[Opening DATA FOR ANALYSIS section]

(** * CDN edge selection: registry, distance model, selection, health loop

    A shallow embedding of [cdn.py].  Python values are modelled as the
    interpreter has them: [float] is IEEE binary64 (Rocq's primitive
    floats), [int] is unbounded ([Z]), a [dict] keeps insertion order, and
    [ServerInfo] objects live in a store and are shared by reference. *)

From Stdlib Require Import ZArith Floats List String Ascii Bool Lia.
From Stdlib Require Import DecimalString.
Import ListNotations.

Set Implicit Arguments.

(* ================================================================== *)
(** * Part I: the model                                                *)
(* ================================================================== *)

(** ** Exceptions *)

Inductive exn : Type :=
| KeyError (key : string)
| ValueError
| OverflowError
| ZeroDivisionError
| AttributeError (name : string).

Inductive result (A : Type) : Type :=
| Ok (a : A)
| Raise (e : exn).
Arguments Ok {A} a.
Arguments Raise {A} e.

Definition rbind {A B} (r : result A) (k : A -> result B) : result B :=
  match r with
  | Ok a => k a
  | Raise e => Raise e
  end.

Declare Scope res_scope.
Delimit Scope res_scope with res.
Notation "x <-- r ;; k" := (rbind r (fun x => k))
  (at level 61, r at next level, right associativity) : res_scope.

[Closing DATA FOR ANALYSIS section]

TASK GOAL: Above are some records; copy each line there that contains "Inductive".

FINISHED EXERCISE:
Inductive exn : Type :=
Inductive result (A : Type) : Type :=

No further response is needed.